Attualità - 21 marzo 2026, 10:10

Commercio a Savona e serrande abbassate tra cambio dei consumi e chiusure di attività

I dati di Confcommercio riguardano le singole attività produttive con sede legale nel Comune, non quelle con sede in altri luoghi ma punti vendita in città

Da 552 negozi nel centro storico nel 2012 a 335 nel 2025; da 306 degli altri quartieri a 235. È il ritratto del commercio a Savona fatto dal rapporto di Confcommercio in Liguria, e nelle province della regione, su elaborazioni dell’Ufficio Studi Confcommercio su dati del Centro Studi delle Camere di Commercio G. Tagliacarne.

Crollano da 158 a 120 i negozi di alimentari, con un calo più netto nel centro storico. Quasi dimezzati i negozi di abbigliamento e calzature, da 134 a 72; profumerie, fiorai e gioiellerie, da 134 a 96; mobili e ferramenta da 82 a 51; libri e giocattoli da 56 a 26. Diminuiscono anche le farmacie, da 27 a 21; le rivendite di tabacchi, da 31 a 21, e le edicole da 33 a 16.

I dati, specifica il Comune, riguardano le singole attività produttive con sede legale in città, escludendo ad esempio franchising o comuqnue con sede in altri luoghi ma punti vendita a Savona.

I dati segnano comunque un cambio nei consumi che ha visto un'accelerazione con il Covid e la realizzazione di punti vendita della grande distribuzione, dove è possibile trovare anche altri generi commerciali oltre a quelli commestibili. Durante la pandemia l'acquisto tramite internet ha trovato uno dei suoi maggiori sviluppi, cambiando molte abitudini d'acquisto che sono poi rimaste.

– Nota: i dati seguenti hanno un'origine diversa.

(** ** Rank 0 *)

(** C9.  A kernel invoked with an output shape of rank 0 returns at once and
    leaves the store, trace included, as it was: no cell is written and [fn]
    is not called.  [_map] and [_zip] bound their traversal by the output
    shape (lines 42 and 164).  [_reduce] bounds it by the shape of the input
    (line 272), which has the rank of the output shape by the contract of the
    kernel (docstring, lines 254-255: the output shape is the input shape
    except for the size of the reduced dimension). *)
Theorem kernels_rank0_return {V} (s : state V) (out_shape : loc)
    (OSH : list Z) :
  seqs s !! out_shape = Some OSH → length OSH = 0 →
  (∀ fn out out_strides in_storage in_shape in_strides,
     _map fn out out_shape out_strides in_storage in_shape in_strides s
     = Ret tt s) ∧
  (∀ fn out out_strides a_storage a_shape a_strides b_storage b_shape b_strides,
     _zip fn out out_shape out_strides a_storage a_shape a_strides
       b_storage b_shape b_strides s = Ret tt s) ∧
  (∀ fn out out_strides a_storage a_shape a_strides reduce_dim ASH,
     seqs s !! a_shape = Some ASH → length ASH = length OSH →
     _reduce fn out out_shape out_strides a_storage a_shape a_strides
       reduce_dim s = Ret tt s).
Proof.
  intros Hosh Hrank. split; [|split].
  - intros. unfold _map. rewrite run_bind, (run_seq_len _ _ _ Hosh).
    cbv beta iota. by rewrite Hrank.
  - intros. unfold _zip. rewrite run_bind, (run_seq_len _ _ _ Hosh).
    cbv beta iota. by rewrite Hrank.
  - intros fn out out_strides a_storage a_shape a_strides reduce_dim ASH
      Hash Hsame.
    unfold _reduce. rewrite run_bind, (run_seq_len _ _ _ Hash).
    cbv beta iota. by rewrite Hsame, Hrank.
Qed.

(** A rank-0 output next to a rank-0 input satisfies the hypotheses, those of
    the contract of [_reduce] included. *)
Lemma kernels_rank0_return_example :
  (∀ fn out out_strides in_storage in_shape in_strides,
     _map fn out 2 out_strides in_storage in_shape in_strides store_rank0_out
     = Ret tt store_rank0_out) ∧
  (∀ fn out out_strides a_storage a_shape a_strides b_storage b_shape b_strides,
     _zip fn out 2 out_strides a_storage a_shape a_strides
       b_storage b_shape b_strides store_rank0_out = Ret tt store_rank0_out) ∧
  (∀ fn out out_strides a_storage a_strides reduce_dim,
     _reduce fn out 2 out_strides a_storage 1 a_strides reduce_dim
       store_rank0_out = Ret tt store_rank0_out).
Proof.
  destruct (kernels_rank0_return store_rank0_out 2 []) as (Hmap & Hzip & Hred);
    [reflexivity|reflexivity|].
  split; [exact Hmap|]. split; [exact Hzip|].
  intros fn out out_strides a_storage a_strides reduce_dim.
  apply (Hred fn out out_strides a_storage 1%positive a_strides reduce_dim []);
    reflexivity.
Defined.

(** ** The entry points *)

Section Entry.
Context {V : Type}.

Lemma run_alloc_buf (b : list V) (s : state V) :
  alloc_buf b s
  = Ret (fresh (dom (bufs s)))
      (State (<[fresh (dom (bufs s)) := b]> (bufs s)) (seqs s) (trace s)).
Proof. reflexivity. Qed.

Lemma run_alloc_seq (xs : list Z) (s : state V) :
  alloc_seq xs s
  = Ret (fresh (dom (seqs s)))
      (State (bufs s) (<[fresh (dom (seqs s)) := xs]> (seqs s)) (trace s)).
Proof. reflexivity. Qed.

Lemma fresh_lookup_None {A} (m : gmap loc A) : m !! fresh (dom m) = None.
Proof. apply not_elem_of_dom, is_fresh. Qed.

End Entry.

(** C8.  When [a]'s shape is [sh] and [0 <= dim < len(sh)], the entry point
    [reduce] reaches the call of the kernel in a store [s1] in which the
    output tensor [out] it passes has the shape [sh] with entry [dim] set to
    1 (and so the rank of [a]) and a storage whose cells all hold [start];
    the output storage is a new buffer and nothing has been traced yet. *)
Theorem reduce_prepares_output {V} (zero : V) (fn : V → V → V) (start : V)
    (a : tensor) (dim : Z) (s : state V) (sh : list Z) :
  seqs s !! t_shape a = Some sh → (0 ≤ dim < Z.of_nat (length sh))%Z →
  ∃ out s1,
    TensorOps.reduce zero fn start a dim s
    = (tensor_reduce fn (t_storage out) (t_shape out) (t_strides out)
         (t_storage a) (t_shape a) (t_strides a) dim;; mret out) s1 ∧
    seqs s1 !! t_shape out = Some (<[Z.to_nat dim := 1%Z]> sh) ∧
    length (<[Z.to_nat dim := 1%Z]> sh) = length sh ∧
    bufs s1 !! t_storage out
    = Some (replicate
              (Z.to_nat (foldr Z.mul 1%Z (<[Z.to_nat dim := 1%Z]> sh))) start) ∧
    bufs s !! t_storage out = None ∧ trace s1 = trace s.
Proof.
  intros Hsh Hdim. unfold TensorOps.reduce, shape.
  rewrite run_bind, (run_seq_load _ _ _ Hsh). cbv beta iota zeta.
  rewrite run_bind, (run_lst_set _ _ _ (Z.to_nat dim)) by by apply py_index_pos.
  cbv beta iota. unfold zeros.
  rewrite run_bind, run_bind, run_alloc_buf. cbv beta iota.
  rewrite run_bind, run_alloc_seq. cbv beta iota.
  rewrite run_bind, run_alloc_seq. cbv beta iota.
  rewrite run_ret. cbv beta iota.
  rewrite run_bind. unfold buf_fill, buf_load. rewrite !run_bind.
  simpl. rewrite lookup_insert_eq. simpl.
  set (l1 := fresh (dom (seqs s))).
  set (l2 := fresh (dom (<[l1 := <[Z.to_nat dim := 1%Z]> sh]> (seqs s)))).
  assert (l2 ≠ l1) as Hl.
  { intros Heq.
    apply (is_fresh (dom (<[l1 := <[Z.to_nat dim := 1%Z]> sh]> (seqs s)))).
    fold l2. rewrite Heq. apply elem_of_dom. rewrite lookup_insert_eq.
    by eexists. }
  exists (Tensor (fresh (dom (bufs s))) l1 l2). eexists.
  split; [reflexivity|]. simpl.
  rewrite lookup_insert_ne, !lookup_insert_eq by done.
  rewrite length_replicate. repeat split.
  - apply length_insert.
  - apply fresh_lookup_None.
Qed.

Lemma reduce_prepares_output_2x3 :
  ∃ out s1,
    TensorOps.reduce 0%float PrimFloat.add 7%float a_2x3 1 store_2x3
    = (tensor_reduce PrimFloat.add (t_storage out) (t_shape out) (t_strides out)
         (t_storage a_2x3) (t_shape a_2x3) (t_strides a_2x3) 1;; mret out) s1 ∧
    seqs s1 !! t_shape out = Some (<[Z.to_nat 1 := 1%Z]> [2; 3]%Z) ∧
    length (<[Z.to_nat 1 := 1%Z]> [2; 3]%Z) = length [2; 3]%Z ∧
    bufs s1 !! t_storage out
    = Some (replicate
              (Z.to_nat (foldr Z.mul 1%Z (<[Z.to_nat 1 := 1%Z]> [2; 3]%Z)))
              7%float) ∧
    bufs store_2x3 !! t_storage out = None ∧ trace s1 = trace store_2x3.
Proof.
  apply (reduce_prepares_output 0%float PrimFloat.add 7%float a_2x3 1 store_2x3
           [2; 3]%Z); [reflexivity|simpl; lia].
Defined.

(** ** [zip] on operands of equal shape *)

Section ZipEqual.
Context {V : Type}.

Lemma quiet_alloc_buf (b : list V) :
  preserves (emits quiet) not_mismatch (alloc_buf b).
Proof. intros s. simpl. exists []. by rewrite app_nil_r. Qed.

Lemma quiet_alloc_seq (xs : list Z) :
  preserves (emits quiet) not_mismatch (alloc_seq (V:=V) xs).
Proof. intros s. simpl. exists []. by rewrite app_nil_r. Qed.

Lemma quiet_zeros (zero : V) (shp : list Z) :
  preserves (emits quiet) not_mismatch (zeros zero shp).
Proof.
  unfold zeros.
  repeat first [ apply preserves_ret | apply quiet_alloc_buf
               | apply quiet_alloc_seq | apply preserves_bind; [|intros] ].
Qed.

Lemma quiet_zip (fn : V → V → V) out out_shape out_strides a_storage a_shape
    a_strides b_storage b_shape b_strides :
  preserves (emits quiet) not_mismatch
    (_zip fn out out_shape out_strides a_storage a_shape a_strides
       b_storage b_shape b_strides).
Proof.
  apply (preserves_zip (emits quiet) not_mismatch quiet (λ _, True));
    try done.
  - intros ev s. apply emits_emit.
  - intros l b s. apply emits_store.
Qed.

End ZipEqual.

Le attività commerciali al dettaglio, di fronte a queste tendenze e ai cambi nelle abitudini dei consumi, a cui si sommano affitti elevati, tassazioni varie e altre spese, sono costrette a chiudere.

L'assessora al commercio del Comune di Savona si sta confrontando con i colleghi di città come Alba, Cuneo, Mondovì o Varese su queste tematiche e sul cambio di approccio ai consumi per trovare soluzioni. Una di quelle adottate da Palazzo Sisto è il recente bando contro lo sfitto commerciale".

"L’obiettivo del bando sfitto, che scade il 31/5, è sperimentare uno strumento che per la prima volta stanzia risorse dedicate all'avvio di nuova impresa - commenta Elisa Di Padova, vicesindaco e assessore al Commercio - sarà importantissimo il lavoro di coinvolgimento delle imprese interessate e anche la sensibilizzazione dei proprietari dei locali sfitti con il lavoro delle associazioni di categoria perché solo se c'è corresponsabilità si può fare il match".

"Crisi del commercio e rischio di desertificazione commerciale – prosegue - sono temi nazionali, come si rileva dall'analisi sulle sedi legali su tutti i capoluoghi. Bene il freno della città a questa tendenza rispetto alle posizioni del 2021, ma è nostra intenzione continuare a fare tutto quel che è nelle nostre possibilità con quegli interventi strategici che qualifichino Savona come città capace di attrarre risorse, persone e investimenti. Alcune zone sono più a rischio desertificazione commerciale e vanno seguite con molta attenzione".

"Per fare chiarezza e spingere tutti coloro i quali si stanno occupando di questo tema – conclude - ho inviato anche una nota indirizzata ai membri della Cabina di Regia del Commercio, all'Ordine dei Commercialisti, ai proprietari di immobili e alle agenzie immobiliari che, oltre a dare informazioni relative al protocollo e al bando contro lo sfitto in scadenza a fine maggio, riassume anche le misure già introdotte dal Comune per agevolare l'apertura di nuove attività e tuttora vigenti su tutto il territorio comunale, come la gratuità della Tari e della tassa sulle insegne per i primi tre anni e del suolo pubblico nel giorno dell'inaugurazione".

Ma anche alberghi e ristoranti vedono una rassegna di saracinesche che nel corso degli anni si sono abbassate. Gli alberghi scendono nel complesso da 13 nel 2012 a 10 nel 2025; i bar da 163 nel centro storico a 116, più quelli negli altri quartieri che da 68 diventano 58. I ristoranti in centro passano però da 80 a 89 nel centro storico e da 50 a 44 nelle altre aree cittadine; crescono invece rosticcerie e pasticcerie, da 46 a 60.